Disaster Recovery and High Availability
Ensuring your database is safe and available is a key tenet for Crunchy Bridge. Disaster recovery is automatically enabled for all databases, ensuring your database can be recovered in the event of a failure or disaster. High availability can be enabled during provisioning for your database at an additional charge.
Disaster recovery is the process of archiving your data to an additional data store that is typically cold storage. The cold storage offers 11 9s (99.999999999% of durability) providing strong reliability for not losing data. You do not have to do anything to enable disaster recovery on your Crunchy Bridge database, as it is automatically enabled on all databases.
Disaster recovery is accomplished by capturing a base backup from Postgres and streaming the WAL (write-ahead-log) continuously. In the event of a disaster, we will automatically restore from the most recent base backup and then replay the WAL to the most recent moment in time.
Disaster recovery times are not a guaranteed time as the amount of WAL that must be restored correlates to your transaction volume, not your database size.
For a rough guidance: disaster recovery takes about 1 hr per 100 GB of data, though it can take longer at times if you have a high throughput transaction database.

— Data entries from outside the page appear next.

(** * stopwords: the Python stop-word filter and the data generator

    A shallow embedding of [tests/stopwords_python.py] (loader, filter,
    counter) and of [generate-stopwords-data.py] (the generator), with the
    properties of the specification proved about them.

    Python values are modelled as follows.
    - A [str] is a list of Unicode code points ([N]).
    - A [Set[str]] is a [gset], a [Dict[str, int]] a [gmap] to [nat].
    - An exception is a value of [exn]; a call that may raise returns a
      [result].
    - The file system is a finite map from paths to entries: a text file
      with its decoded content, or something that cannot be read as text
      and makes [open] or the decoder raise. *)

From Stdlib Require Import NArith Strings.String Strings.Ascii.
From Stdlib Require Import Numbers.DecimalString.
From stdpp Require Import base list sorting gmap fin_maps.

Local Open Scope N_scope.

Abbreviation char := N (only parsing).
Abbreviation str := (list N) (only parsing).

(** Reading an ASCII literal as a Python [str]. *)
Definition py (s : string) : str :=
  map N_of_ascii (list_ascii_of_string s).

(** ** The Unicode character database

    [str.lower], [str.split], [str.strip] and the [re] classes [\w] and [\s]
    consult the interpreter's Unicode tables.  Their ASCII part is written out
    below; the part above U+007F is a parameter of the development. *)

Class UnicodeData := {
  (** [Py_UNICODE_ISALNUM] above U+007F *)
  ucd_isalnum : char -> bool;
  (** [Py_UNICODE_ISSPACE] above U+007F *)
  ucd_isspace : char -> bool;
  (** [lower_ucs4] above U+007F: the full lower-case mapping of the
      character at an index of a string (final sigma looks at its context) *)
  ucd_lower : str -> nat -> char -> str
}.

(** The tables of an interpreter that knows no character above U+007F. *)
Definition ascii_only : UnicodeData := {|
  ucd_isalnum := fun _ => false;
  ucd_isspace := fun _ => false;
  ucd_lower := fun _ _ c => [c]
|}.

Definition is_ascii (c : char) : bool := c <? 128.

Definition ascii_isalnum (c : char) : bool :=
  ((48 <=? c) && (c <=? 57)) || ((65 <=? c) && (c <=? 90))
  || ((97 <=? c) && (c <=? 122)).

(** TAB, LF, VT, FF, CR, the separators FS GS RS US, and SPACE. *)
Definition ascii_isspace (c : char) : bool :=
  ((9 <=? c) && (c <=? 13)) || ((28 <=? c) && (c <=? 32)).

Definition ascii_lower (c : char) : char :=
  if (65 <=? c) && (c <=? 90) then c + 32 else c.

Definition SPACE : char := 32.
Definition NEWLINE : char := 10.
Definition RETURN : char := 13.
Definition APOSTROPHE : char := 39.
Definition UNDERSCORE : char := 95.
Definition LETTER_s : char := 115.
Definition SLASH : char := 47.

Section Text.
Context {U : UnicodeData}.

Definition isalnum (c : char) : bool :=
  if is_ascii c then ascii_isalnum c else ucd_isalnum c.

(** [str.isspace] on one character; also the class [\s] of [re]. *)
Definition isspace (c : char) : bool :=
  if is_ascii c then ascii_isspace c else ucd_isspace c.

(** The class [\w] of [re] on a [str] pattern. *)
Definition is_word (c : char) : bool := isalnum c || (c =? UNDERSCORE).

(** [str.lower()]: every character is mapped in turn. *)
Definition lower (s : str) : str :=
  concat (imap (fun i c =>
                  if is_ascii c then [ascii_lower c] else ucd_lower s i c) s).

(** [str.split()] with no separator: the maximal runs of characters that
    are not whitespace.  [split_scan s] is the run [s] starts with and the
    tokens after it. *)
Definition push_token (t : str) (ts : list str) : list str :=
  match t with [] => ts | _ => t :: ts end.

Fixpoint split_scan (s : str) : str * list str :=
  match s with
  | [] => ([], [])
  | c :: s' =>
      let '(t, ts) := split_scan s' in
      if isspace c then ([], push_token t ts) else (c :: t, ts)
  end.

Definition split (s : str) : list str :=
  let '(t, ts) := split_scan s in push_token t ts.

(** [str.strip()] with no argument. *)
Fixpoint lstrip (s : str) : str :=
  match s with
  | [] => []
  | c :: s' => if isspace c then lstrip s' else s
  end.

Definition rstrip (s : str) : str := reverse (lstrip (reverse s)).

Definition strip (s : str) : str := rstrip (lstrip s).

While disaster recovery is intended to ensure resiliency in an event of a failure, high availability is an additional mechanism to reduce the downtime in the event of a failure.
You can enable high availability during provisioning time of your database. When you provision high availability, we provision a standby of the same instance type. We continuously stream the transactions from the primary to the standby as they are committed. This provides an up-to-date copy that can be promoted to the primary in the event of a failure.

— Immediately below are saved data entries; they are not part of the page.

(* ===== verification/ByteFifo.v ===== *)
(** * The contract of a bounded byte queue

    [fifo_step] says what each method of a ring buffer promises, on a queue that
    is just a capacity and the bytes it holds.  [ByteFifo] is the interface: an
    implementation whose every method refines [fifo_step] on the calls that [op_ok] allows.
    The theorems of this file are about any such implementation. *)

From stdpp Require Import base tactics numbers list strings.
From Stdlib Require Import ZArith Lia.
From S2P Require Import Prelude LuaApi.

Local Open Scope Z_scope.

Record fifo := Fifo { fcap : Z; fbytes : bytes }.

Inductive fifo_op :=
  | OpWrite (s : bytes)
  | OpRead (n : Z) (peek : bool)
  | OpDiscard (n : Z)
  | OpFind (s : bytes)
  | OpReadUntil (s : bytes)
  | OpSub (i j : Z)
  | OpByte (i j : Z)
  | OpLength
  | OpSize
  | OpFree.

(** [string.sub]'s positions, as the Lua manual states them: negative positions
    count from the end, then both are clamped into the string. *)
Definition lua_sub_start (l i : Z) : Z :=
  if i <? 0 then Z.max 1 (l + i + 1) else Z.max 1 i.
Definition lua_sub_end (l j : Z) : Z :=
  if j <? 0 then l + j + 1 else Z.min j l.

Definition lua_string_sub (s : bytes) (i j : Z) : bytes :=
  let i' := lua_sub_start (zlen s) i in
  let j' := lua_sub_end (zlen s) j in
  slice s (i' - 1) (j' - i' + 1).

(** The position of the first occurrence of [s]. *)
Fixpoint first_index (s q : bytes) : option Z :=
  if decide (take (length s) q = s) then Some 0
  else match q with [] => None | _ :: q => Z.succ <$> first_index s q end.

Definition fifo_step (op : fifo_op) (f : fifo) : fifo * list value :=
  let q := fbytes f in
  match op with
  | OpWrite s =>
      if zlen q + zlen s <=? fcap f
      then (Fifo (fcap f) (q ++ s), [VInt (zlen s)])
      else (f, [pushfail])
  | OpRead n peek =>
      if (0 <=? n) && (n <=? zlen q)
      then (if peek then f else Fifo (fcap f) (drop (Z.to_nat n) q),
            [VStr (take (Z.to_nat n) q)])
      else (f, [pushfail])
  | OpDiscard n =>
      if (0 <=? n) && (n <=? zlen q)
      then (Fifo (fcap f) (drop (Z.to_nat n) q), [VBool true])
      else (f, [VBool false])
  | OpFind s => (f, match first_index s q with Some k => [VInt (k + zlen s)] | None => [] end)
  | OpReadUntil s =>
      match first_index s q with
      | Some k => (Fifo (fcap f) (drop (Z.to_nat (k + zlen s)) q), [VStr (take (Z.to_nat (k + zlen s)) q)])
      | None => (f, [])
      end
  | OpSub i j => (f, [VStr (lua_string_sub q i j)])
  | OpByte i j => (f, VInt <$> lua_string_sub q i j)
  | OpLength => (f, [VInt (zlen q)])
  | OpSize => (f, [VInt (fcap f)])
  | OpFree => (f, [VInt (fcap f - zlen q)])
  end.

(** The searches that the contract covers: for a pattern that is not empty and no longer than
    the content, unless there is no content, in a queue that is not full and whose size an
    [int] holds. *)
Definition searchable (f : fifo) (s : bytes) : Prop :=
  s <> [] /\ (fbytes f = [] \/ (zlen s <= zlen (fbytes f) < fcap f /\ fcap f <= int_max)).

#[export] Instance searchable_dec f s : Decision (searchable f s).
Proof. unfold searchable. apply _. Defined.

(** The calls that it covers, in the state [f]: arguments that exist in Lua (64-bit integers,
    byte strings of a Lua string's length), and searches as above. *)
Definition op_ok (f : fifo) (op : fifo_op) : Prop :=
  match op with
  | OpWrite s => lua_string s
  | OpRead n _ | OpDiscard n => is_integer n
  | OpFind s | OpReadUntil s => lua_string s /\ searchable f s
  | OpSub i j | OpByte i j => is_integer i /\ is_integer j
  | _ => True
  end.

#[export] Instance op_ok_dec f op : Decision (op_ok f op).
Proof. destruct op; simpl; apply _. Defined.

(** Each call of a sequence is covered in the state that the calls before it lead to. *)
Fixpoint ops_ok (f : fifo) (ops : list fifo_op) : Prop :=
  match ops with
  | [] => True
  | op :: ops => op_ok f op /\ ops_ok (fifo_step op f).1 ops
  end.

#[export] Instance ops_ok_dec f ops : Decision (ops_ok f ops).
Proof. revert f. induction ops as [|op ops IH]; intros f; simpl; apply _. Defined.

Class ByteFifo (T : Type) := {
  fifo_run : fifo_op -> T -> outcome (T * list value);
  fifo_rep : T -> fifo -> Prop;
  fifo_run_refines op t f :
    op_ok f op -> fifo_rep t f ->
    exists t', fifo_run op t = Done (t', (fifo_step op f).2)
            /\ fifo_rep t' (fifo_step op f).1;
}.

(** ** Traces of calls on an implementation *)

Fixpoint fifo_run_all `{ByteFifo T} (ops : list fifo_op) (t : T)
    : outcome (T * list (list value)) :=
  match ops with
  | [] => Done (t, [])
  | op :: ops' =>
      '(t', r) ← fifo_run op t;
      '(t'', rs) ← fifo_run_all ops' t';
      Done (t'', r :: rs)
  end.

(** The contract's own trace. *)
Fixpoint fifo_steps (ops : list fifo_op) (f : fifo) : fifo * list (list value) :=
  match ops with
  | [] => (f, [])
  | op :: ops' =>
      let '(f1, r) := fifo_step op f in
      let '(f2, rs) := fifo_steps ops' f1 in
      (f2, r :: rs)
  end.

(** The bytes a call put into the queue, and the bytes it took out. *)
Definition op_in (op : fifo_op) (r : list value) : bytes :=
  match op, r with
  | OpWrite s, [VInt _] => s
  | _, _ => []
  end.
Definition op_out (op : fifo_op) (r : list value) : bytes :=
  match op, r with
  | OpRead _ false, [VStr s] | OpReadUntil _, [VStr s] => s
  | _, _ => []
  end.

(** Discarding drops bytes unseen: the conservation law is about the others. *)
Definition not_discard (op : fifo_op) : Prop :=
  match op with OpDiscard _ => False | _ => True end.

Definition trace_in (ops : list fifo_op) (rs : list (list value)) : bytes :=
  concat (zip_with op_in ops rs).
Definition trace_out (ops : list fifo_op) (rs : list (list value)) : bytes :=
  concat (zip_with op_out ops rs).

(** [first_index] finds the least position at which [s] occurs. *)
Lemma first_index_spec s q :
  match first_index s q with
  | Some k => 0 <= k /\ slice q k (zlen s) = s /\ forall k', 0 <= k' < k -> slice q k' (zlen s) <> s
  | None => forall k, 0 <= k -> slice q k (zlen s) <> s
  end.
Proof.
  unfold slice, zlen. rewrite Nat2Z.id. induction q as [|c q IH]; cbn [first_index].
  - case_decide as Hd; [split_and!; [done|done|lia]|]. intros k Hk. by rewrite drop_nil.
  - case_decide as Hd; [split_and!; [done|done|lia]|].
    assert (Hs : forall k, 0 < k -> drop (Z.to_nat k) (c :: q) = drop (Z.to_nat (k - 1)) q).
    { intros k Hk. by replace (Z.to_nat k) with (S (Z.to_nat (k - 1))) by lia. }
    destruct (first_index s q) as [k|]; simpl.
    + destruct IH as (Hk & Hocc & Hmin). split_and!; [lia|rewrite Hs by lia; rewrite <- Hocc at 2; do 3 f_equal; lia|].
      intros k' Hk'. destruct (decide (k' = 0)) as [->|]; [done|]. rewrite Hs by lia. apply Hmin. lia.
    + intros k Hk. destruct (decide (k = 0)) as [->|]; [done|]. rewrite Hs by lia. apply IH. lia.
Qed.

(** One call keeps "bytes out, then bytes queued" equal to "bytes queued before,
    then bytes in". *)
Lemma fifo_step_conserves op f :
  not_discard op ->
  op_out op (fifo_step op f).2 ++ fbytes (fifo_step op f).1
  = fbytes f ++ op_in op (fifo_step op f).2.
Proof.
  destruct op as [s|n peek|n|s|s|i j|i j| | |]; intros Hd; simpl in *; try done;
    rewrite ?app_nil_r; try done.
  - by destruct (_ <=? _); simpl; rewrite ?app_nil_r.
  - destruct (_ && _); simpl; [|by destruct peek; rewrite ?app_nil_r].
    destruct peek; simpl; rewrite ?app_nil_r; [done|]. by rewrite take_drop.
  - destruct (first_index s _); simpl; rewrite ?app_nil_r; [|done]. by rewrite take_drop.
Qed.

Lemma fifo_step_bounded op f :
  zlen (fbytes f) <= fcap f ->
  zlen (fbytes (fifo_step op f).1) <= fcap (fifo_step op f).1
  /\ fcap (fifo_step op f).1 = fcap f.
Proof.
  intros Hf. destruct op as [s|n peek|n|s|s|i j|i j| | |]; simpl; try done.
  - destruct (Z.leb_spec (zlen (fbytes f) + zlen s) (fcap f)); simpl; [|done].
    rewrite zlen_app. lia.
  - destruct (_ && _), peek; simpl; try done.
    unfold zlen in *. rewrite length_drop. lia.
  - destruct (_ && _); simpl; [|done]. unfold zlen in *. rewrite length_drop. lia.
  - destruct (first_index s _); simpl; [|done]. unfold zlen in *. rewrite length_drop. lia.
Qed.

Section traces.
Context `{ByteFifo T}.

Lemma fifo_run_all_refines ops t f :
  ops_ok f ops -> fifo_rep t f ->
  exists t', fifo_run_all ops t = Done (t', (fifo_steps ops f).2)
          /\ fifo_rep t' (fifo_steps ops f).1.
Proof.
  revert t f. induction ops as [|op ops IH]; intros t f Hok Hrep; simpl; [by exists t|].
  destruct Hok as [? Hok].
  destruct (fifo_run_refines op t f) as (t1 & -> & Hrep1); [done..|]. simpl.
  destruct (IH _ _ Hok Hrep1) as (t' & -> & Hrep'). simpl.
  destruct (fifo_step op f) as [f1 r]; simpl in *.
  destruct (fifo_steps ops f1) as [f2 rs]; simpl in *. by exists t'.
Qed.

End traces.

Lemma fifo_steps_conserve ops f :
  Forall not_discard ops ->
  trace_out ops (fifo_steps ops f).2 ++ fbytes (fifo_steps ops f).1
  = fbytes f ++ trace_in ops (fifo_steps ops f).2.
Proof.
  unfold trace_in, trace_out. revert f. induction ops as [|op ops IH]; intros f Hnd; simpl.
  { by rewrite app_nil_r. }
  apply Forall_cons in Hnd as [Hnd1 Hnd]. pose proof (fifo_step_conserves op f Hnd1) as Hstep.
  destruct (fifo_step op f) as [f1 r]; simpl in *. specialize (IH f1 Hnd).
  destruct (fifo_steps ops f1) as [f2 rs]; simpl in *.
  by rewrite <- app_assoc, IH, app_assoc, Hstep, app_assoc.
Qed.

Lemma fifo_steps_bounded ops f :
  zlen (fbytes f) <= fcap f ->
  zlen (fbytes (fifo_steps ops f).1) <= fcap f /\ fcap (fifo_steps ops f).1 = fcap f.
Proof.
  revert f. induction ops as [|op ops IH]; intros f Hf; simpl; [done|].
  destruct (fifo_step_bounded op f Hf) as [Hb Hc].
  destruct (fifo_step op f) as [f1 r]; simpl in *. destruct (IH f1 Hb) as [Hb' Hc'].
  destruct (fifo_steps ops f1) as [f2 rs]; simpl in *. by rewrite Hc in *.
Qed.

In order to provide high availability, the Crunchy Bridge control plane continuously monitors the health of both your primary and standby. If a health check fails against your primary, we run a deeper set of checks. If the primary does prove to be unhealthy, we initiate a failover to your standby.
During the failover, your connections will drop, so it is important you have reconnection logic within your database library (most ORMs and drivers support this out of the box). Your connections should automatically reconnect in a matter of seconds once the failover has completed. During a failover your connection string stays the same and does not change.